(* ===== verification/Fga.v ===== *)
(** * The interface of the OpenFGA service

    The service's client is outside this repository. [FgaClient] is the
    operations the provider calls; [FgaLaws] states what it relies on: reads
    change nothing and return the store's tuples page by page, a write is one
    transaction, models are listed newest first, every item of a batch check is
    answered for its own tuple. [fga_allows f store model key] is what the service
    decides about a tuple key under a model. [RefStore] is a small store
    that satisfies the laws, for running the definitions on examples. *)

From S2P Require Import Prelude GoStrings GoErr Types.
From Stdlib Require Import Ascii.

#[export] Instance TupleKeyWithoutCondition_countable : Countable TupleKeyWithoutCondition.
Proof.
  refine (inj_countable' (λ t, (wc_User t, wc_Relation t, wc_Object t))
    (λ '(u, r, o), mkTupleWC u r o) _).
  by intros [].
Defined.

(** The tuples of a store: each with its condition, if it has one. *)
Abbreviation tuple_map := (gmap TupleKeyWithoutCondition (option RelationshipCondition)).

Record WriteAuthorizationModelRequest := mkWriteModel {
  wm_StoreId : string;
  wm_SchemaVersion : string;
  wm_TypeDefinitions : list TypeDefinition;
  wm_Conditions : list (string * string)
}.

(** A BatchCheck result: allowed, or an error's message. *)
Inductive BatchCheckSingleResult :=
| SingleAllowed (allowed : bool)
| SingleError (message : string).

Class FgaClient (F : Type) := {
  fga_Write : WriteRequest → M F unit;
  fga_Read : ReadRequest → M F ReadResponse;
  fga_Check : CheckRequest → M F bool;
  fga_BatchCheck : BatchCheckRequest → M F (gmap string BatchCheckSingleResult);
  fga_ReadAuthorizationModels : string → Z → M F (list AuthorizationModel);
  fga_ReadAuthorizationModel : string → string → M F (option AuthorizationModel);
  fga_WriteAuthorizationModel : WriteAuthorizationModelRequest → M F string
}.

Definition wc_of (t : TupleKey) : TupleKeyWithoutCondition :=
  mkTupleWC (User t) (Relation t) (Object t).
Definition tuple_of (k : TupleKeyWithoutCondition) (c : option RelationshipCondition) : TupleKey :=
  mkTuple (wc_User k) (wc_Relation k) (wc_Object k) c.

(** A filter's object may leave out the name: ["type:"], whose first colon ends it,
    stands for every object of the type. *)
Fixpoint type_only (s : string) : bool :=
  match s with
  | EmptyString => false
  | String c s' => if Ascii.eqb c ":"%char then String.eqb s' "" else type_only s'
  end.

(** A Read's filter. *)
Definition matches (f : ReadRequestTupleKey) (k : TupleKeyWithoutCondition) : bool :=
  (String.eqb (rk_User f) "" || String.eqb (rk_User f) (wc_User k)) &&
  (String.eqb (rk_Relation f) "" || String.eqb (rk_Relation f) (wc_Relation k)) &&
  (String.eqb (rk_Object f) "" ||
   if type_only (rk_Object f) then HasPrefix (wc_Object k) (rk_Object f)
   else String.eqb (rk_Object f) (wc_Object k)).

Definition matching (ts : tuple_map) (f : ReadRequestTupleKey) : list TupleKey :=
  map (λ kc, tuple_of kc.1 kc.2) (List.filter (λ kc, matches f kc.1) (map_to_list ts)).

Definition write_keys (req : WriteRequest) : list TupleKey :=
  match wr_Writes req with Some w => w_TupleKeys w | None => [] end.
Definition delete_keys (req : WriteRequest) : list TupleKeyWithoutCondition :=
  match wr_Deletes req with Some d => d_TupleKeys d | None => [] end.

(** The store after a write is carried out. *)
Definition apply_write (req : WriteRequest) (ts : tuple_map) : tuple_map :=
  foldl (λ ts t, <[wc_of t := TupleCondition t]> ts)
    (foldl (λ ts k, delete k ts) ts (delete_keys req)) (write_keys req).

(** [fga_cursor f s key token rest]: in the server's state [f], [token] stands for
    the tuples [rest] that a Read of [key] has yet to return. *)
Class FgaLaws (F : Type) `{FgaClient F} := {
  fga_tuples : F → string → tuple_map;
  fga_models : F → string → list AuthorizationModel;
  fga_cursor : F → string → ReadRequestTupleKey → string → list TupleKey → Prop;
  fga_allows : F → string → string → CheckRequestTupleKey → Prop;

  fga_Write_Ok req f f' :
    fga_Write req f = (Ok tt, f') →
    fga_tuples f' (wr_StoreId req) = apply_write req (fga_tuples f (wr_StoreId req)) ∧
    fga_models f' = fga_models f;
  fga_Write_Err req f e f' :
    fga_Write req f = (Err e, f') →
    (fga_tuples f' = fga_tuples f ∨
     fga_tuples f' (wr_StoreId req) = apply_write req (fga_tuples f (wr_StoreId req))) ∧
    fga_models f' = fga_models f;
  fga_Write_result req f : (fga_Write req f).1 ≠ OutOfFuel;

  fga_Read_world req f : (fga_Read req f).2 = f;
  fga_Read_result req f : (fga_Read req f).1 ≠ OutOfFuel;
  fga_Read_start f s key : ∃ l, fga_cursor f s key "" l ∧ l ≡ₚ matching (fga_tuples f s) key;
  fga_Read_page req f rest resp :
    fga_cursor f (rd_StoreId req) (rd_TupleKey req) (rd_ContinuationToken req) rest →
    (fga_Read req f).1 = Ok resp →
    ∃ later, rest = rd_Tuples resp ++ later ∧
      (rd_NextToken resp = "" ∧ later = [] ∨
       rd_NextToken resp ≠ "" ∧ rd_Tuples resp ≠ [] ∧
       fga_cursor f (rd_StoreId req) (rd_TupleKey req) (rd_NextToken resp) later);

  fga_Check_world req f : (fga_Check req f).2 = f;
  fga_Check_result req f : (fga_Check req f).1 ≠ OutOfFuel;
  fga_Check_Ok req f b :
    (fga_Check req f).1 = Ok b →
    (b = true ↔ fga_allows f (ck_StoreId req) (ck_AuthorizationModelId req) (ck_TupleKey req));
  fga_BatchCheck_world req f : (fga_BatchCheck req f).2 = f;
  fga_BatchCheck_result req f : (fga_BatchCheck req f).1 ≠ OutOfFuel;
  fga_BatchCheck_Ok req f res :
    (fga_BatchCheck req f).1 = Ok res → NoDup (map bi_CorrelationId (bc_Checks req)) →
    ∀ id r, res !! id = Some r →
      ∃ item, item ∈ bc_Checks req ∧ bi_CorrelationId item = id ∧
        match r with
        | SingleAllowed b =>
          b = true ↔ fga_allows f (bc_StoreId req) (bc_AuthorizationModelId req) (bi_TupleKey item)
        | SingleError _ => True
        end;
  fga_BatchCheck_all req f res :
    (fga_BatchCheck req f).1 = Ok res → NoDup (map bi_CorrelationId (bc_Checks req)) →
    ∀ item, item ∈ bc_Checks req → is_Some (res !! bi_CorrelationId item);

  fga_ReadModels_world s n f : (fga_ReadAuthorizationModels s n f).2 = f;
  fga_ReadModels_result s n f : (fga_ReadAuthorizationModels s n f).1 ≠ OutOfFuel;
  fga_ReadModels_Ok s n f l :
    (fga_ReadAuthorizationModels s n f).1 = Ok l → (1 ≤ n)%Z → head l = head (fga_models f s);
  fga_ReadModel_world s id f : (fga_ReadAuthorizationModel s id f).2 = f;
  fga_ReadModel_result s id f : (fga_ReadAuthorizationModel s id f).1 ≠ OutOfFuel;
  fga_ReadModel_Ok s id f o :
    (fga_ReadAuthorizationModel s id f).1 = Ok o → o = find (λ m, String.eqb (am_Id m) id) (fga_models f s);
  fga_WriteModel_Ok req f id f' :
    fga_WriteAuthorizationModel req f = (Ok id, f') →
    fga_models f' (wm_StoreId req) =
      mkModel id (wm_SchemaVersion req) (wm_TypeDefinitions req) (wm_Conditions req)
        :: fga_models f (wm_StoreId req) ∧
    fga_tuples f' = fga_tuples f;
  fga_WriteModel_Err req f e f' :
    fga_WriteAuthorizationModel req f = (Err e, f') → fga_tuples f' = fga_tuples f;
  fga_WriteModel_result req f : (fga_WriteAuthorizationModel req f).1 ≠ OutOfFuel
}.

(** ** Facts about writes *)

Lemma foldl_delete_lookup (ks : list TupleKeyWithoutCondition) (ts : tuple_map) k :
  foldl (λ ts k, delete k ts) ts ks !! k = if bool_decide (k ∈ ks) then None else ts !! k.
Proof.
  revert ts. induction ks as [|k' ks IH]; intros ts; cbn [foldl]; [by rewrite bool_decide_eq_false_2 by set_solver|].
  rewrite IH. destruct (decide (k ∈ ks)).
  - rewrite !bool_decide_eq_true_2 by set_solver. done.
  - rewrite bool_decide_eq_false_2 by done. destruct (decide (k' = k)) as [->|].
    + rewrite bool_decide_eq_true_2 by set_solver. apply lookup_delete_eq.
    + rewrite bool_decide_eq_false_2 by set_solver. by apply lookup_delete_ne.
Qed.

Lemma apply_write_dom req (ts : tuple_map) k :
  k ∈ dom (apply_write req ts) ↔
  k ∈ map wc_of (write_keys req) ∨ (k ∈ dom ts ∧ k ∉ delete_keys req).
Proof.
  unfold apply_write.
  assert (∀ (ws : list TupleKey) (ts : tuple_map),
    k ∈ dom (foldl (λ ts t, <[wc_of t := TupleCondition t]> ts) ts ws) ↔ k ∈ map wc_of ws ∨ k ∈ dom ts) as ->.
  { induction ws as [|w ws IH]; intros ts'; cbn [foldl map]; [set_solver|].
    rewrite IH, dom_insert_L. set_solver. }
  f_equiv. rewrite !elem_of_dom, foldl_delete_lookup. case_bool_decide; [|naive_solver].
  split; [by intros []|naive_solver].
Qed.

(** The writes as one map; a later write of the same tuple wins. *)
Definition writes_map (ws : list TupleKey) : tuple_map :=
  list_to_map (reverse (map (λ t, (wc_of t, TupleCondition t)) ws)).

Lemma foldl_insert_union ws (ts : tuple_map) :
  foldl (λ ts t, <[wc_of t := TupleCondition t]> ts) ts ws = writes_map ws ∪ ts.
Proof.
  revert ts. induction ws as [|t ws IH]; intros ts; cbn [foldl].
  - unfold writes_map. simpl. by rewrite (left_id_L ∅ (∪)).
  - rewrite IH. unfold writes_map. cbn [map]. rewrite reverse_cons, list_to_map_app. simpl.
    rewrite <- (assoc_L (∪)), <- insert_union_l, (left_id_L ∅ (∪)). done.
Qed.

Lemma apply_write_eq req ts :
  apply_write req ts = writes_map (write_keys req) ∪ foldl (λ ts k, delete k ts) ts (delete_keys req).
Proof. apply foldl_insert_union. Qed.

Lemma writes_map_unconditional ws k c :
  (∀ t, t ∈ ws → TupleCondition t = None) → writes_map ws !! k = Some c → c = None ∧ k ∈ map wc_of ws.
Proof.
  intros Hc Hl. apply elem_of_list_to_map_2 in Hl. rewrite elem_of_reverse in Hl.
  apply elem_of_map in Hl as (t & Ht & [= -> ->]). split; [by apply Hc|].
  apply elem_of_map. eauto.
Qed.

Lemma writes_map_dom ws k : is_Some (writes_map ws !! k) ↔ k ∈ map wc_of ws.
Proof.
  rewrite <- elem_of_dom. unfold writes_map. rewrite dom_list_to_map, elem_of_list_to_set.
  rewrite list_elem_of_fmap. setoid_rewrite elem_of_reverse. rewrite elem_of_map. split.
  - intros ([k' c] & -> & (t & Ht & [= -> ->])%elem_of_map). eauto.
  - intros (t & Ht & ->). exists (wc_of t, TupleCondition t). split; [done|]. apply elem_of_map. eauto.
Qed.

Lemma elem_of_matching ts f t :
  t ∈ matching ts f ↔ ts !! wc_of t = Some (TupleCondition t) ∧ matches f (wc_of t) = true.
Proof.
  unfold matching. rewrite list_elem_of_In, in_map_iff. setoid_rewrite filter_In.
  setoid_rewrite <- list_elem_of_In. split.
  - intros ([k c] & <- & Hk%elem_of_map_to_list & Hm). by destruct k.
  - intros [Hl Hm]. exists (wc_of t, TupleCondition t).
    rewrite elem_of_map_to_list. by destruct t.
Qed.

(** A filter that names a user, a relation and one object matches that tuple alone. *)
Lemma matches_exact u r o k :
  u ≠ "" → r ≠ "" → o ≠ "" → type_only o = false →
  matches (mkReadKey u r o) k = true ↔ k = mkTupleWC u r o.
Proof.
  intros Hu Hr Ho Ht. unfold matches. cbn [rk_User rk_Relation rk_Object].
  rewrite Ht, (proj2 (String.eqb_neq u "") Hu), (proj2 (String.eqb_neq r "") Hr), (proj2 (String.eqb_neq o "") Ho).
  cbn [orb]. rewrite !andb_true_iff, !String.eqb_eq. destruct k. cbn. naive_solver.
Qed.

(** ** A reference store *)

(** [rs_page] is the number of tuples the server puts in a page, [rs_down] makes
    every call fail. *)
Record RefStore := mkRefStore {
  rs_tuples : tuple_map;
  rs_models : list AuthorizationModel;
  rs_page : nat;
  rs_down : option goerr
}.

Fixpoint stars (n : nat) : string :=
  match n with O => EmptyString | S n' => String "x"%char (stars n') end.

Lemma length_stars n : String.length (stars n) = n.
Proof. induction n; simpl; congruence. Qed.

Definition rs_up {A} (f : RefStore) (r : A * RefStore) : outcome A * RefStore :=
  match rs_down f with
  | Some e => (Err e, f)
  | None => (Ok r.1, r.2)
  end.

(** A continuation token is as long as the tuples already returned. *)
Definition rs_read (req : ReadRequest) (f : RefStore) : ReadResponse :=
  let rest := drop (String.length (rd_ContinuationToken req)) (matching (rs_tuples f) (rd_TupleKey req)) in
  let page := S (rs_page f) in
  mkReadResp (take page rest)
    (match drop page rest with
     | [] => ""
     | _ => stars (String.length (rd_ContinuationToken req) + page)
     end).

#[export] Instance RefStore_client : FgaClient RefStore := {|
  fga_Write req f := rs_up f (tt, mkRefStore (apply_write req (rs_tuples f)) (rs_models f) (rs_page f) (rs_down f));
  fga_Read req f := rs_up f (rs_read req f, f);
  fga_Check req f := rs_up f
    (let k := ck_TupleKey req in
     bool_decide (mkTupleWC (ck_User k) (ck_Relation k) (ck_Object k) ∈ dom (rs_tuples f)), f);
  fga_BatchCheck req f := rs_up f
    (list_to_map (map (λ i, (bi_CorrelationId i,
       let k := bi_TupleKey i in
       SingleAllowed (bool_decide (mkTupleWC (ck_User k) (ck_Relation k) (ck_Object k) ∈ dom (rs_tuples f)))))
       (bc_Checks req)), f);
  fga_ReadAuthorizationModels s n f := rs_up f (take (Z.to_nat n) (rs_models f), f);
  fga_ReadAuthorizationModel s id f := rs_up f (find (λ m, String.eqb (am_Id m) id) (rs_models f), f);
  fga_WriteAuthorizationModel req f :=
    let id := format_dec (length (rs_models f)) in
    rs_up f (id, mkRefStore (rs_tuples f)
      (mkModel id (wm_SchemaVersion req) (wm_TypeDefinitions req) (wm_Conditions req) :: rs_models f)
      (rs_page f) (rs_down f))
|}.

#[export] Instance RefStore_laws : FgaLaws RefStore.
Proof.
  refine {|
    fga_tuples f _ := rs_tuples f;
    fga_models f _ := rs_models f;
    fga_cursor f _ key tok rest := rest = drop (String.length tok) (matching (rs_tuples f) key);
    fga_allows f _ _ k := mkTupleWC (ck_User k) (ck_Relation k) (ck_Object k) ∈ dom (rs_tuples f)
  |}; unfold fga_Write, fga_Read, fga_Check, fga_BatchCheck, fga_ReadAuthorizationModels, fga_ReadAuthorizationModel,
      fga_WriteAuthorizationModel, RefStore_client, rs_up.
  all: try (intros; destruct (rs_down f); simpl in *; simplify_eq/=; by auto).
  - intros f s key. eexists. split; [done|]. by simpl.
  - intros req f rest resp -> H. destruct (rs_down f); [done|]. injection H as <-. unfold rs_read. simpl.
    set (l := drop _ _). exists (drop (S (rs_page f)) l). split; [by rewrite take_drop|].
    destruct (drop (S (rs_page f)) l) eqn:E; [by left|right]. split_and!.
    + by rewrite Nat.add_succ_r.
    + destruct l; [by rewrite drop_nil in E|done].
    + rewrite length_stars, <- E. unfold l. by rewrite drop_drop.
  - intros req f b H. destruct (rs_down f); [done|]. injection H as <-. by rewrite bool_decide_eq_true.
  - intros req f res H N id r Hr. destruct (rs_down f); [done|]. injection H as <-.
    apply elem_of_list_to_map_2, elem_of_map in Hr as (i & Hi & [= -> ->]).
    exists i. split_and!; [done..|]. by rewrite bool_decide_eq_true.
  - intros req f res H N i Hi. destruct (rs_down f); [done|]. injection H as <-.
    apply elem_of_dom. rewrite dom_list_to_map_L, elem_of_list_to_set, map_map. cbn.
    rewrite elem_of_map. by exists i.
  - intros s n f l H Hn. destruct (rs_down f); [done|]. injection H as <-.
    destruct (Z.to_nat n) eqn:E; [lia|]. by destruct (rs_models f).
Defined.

§

**Exercise description**
Print, please, the lines above from the very first through the one that holds "fga_ReadAuthorizationModels : string", both included, word for word and with nothing else.

**Written response**
(* ===== verification/Fga.v ===== *)
(** * The interface of the OpenFGA service

    The service's client is outside this repository. [FgaClient] is the
    operations the provider calls; [FgaLaws] states what it relies on: reads
    change nothing and return the store's tuples page by page, a write is one
    transaction, models are listed newest first, every item of a batch check is
    answered for its own tuple. [fga_allows f store model key] is what the service
    decides about a tuple key under a model. [RefStore] is a small store
    that satisfies the laws, for running the definitions on examples. *)

From S2P Require Import Prelude GoStrings GoErr Types.
From Stdlib Require Import Ascii.

#[export] Instance TupleKeyWithoutCondition_countable : Countable TupleKeyWithoutCondition.
Proof.
  refine (inj_countable' (λ t, (wc_User t, wc_Relation t, wc_Object t))
    (λ '(u, r, o), mkTupleWC u r o) _).
  by intros [].
Defined.

(** The tuples of a store: each with its condition, if it has one. *)
Abbreviation tuple_map := (gmap TupleKeyWithoutCondition (option RelationshipCondition)).

Record WriteAuthorizationModelRequest := mkWriteModel {
  wm_StoreId : string;
  wm_SchemaVersion : string;
  wm_TypeDefinitions : list TypeDefinition;
  wm_Conditions : list (string * string)
}.

(** A BatchCheck result: allowed, or an error's message. *)
Inductive BatchCheckSingleResult :=
| SingleAllowed (allowed : bool)
| SingleError (message : string).

Class FgaClient (F : Type) := {
  fga_Write : WriteRequest → M F unit;
  fga_Read : ReadRequest → M F ReadResponse;
  fga_Check : CheckRequest → M F bool;
  fga_BatchCheck : BatchCheckRequest → M F (gmap string BatchCheckSingleResult);
  fga_ReadAuthorizationModels : string → Z → M F (list AuthorizationModel);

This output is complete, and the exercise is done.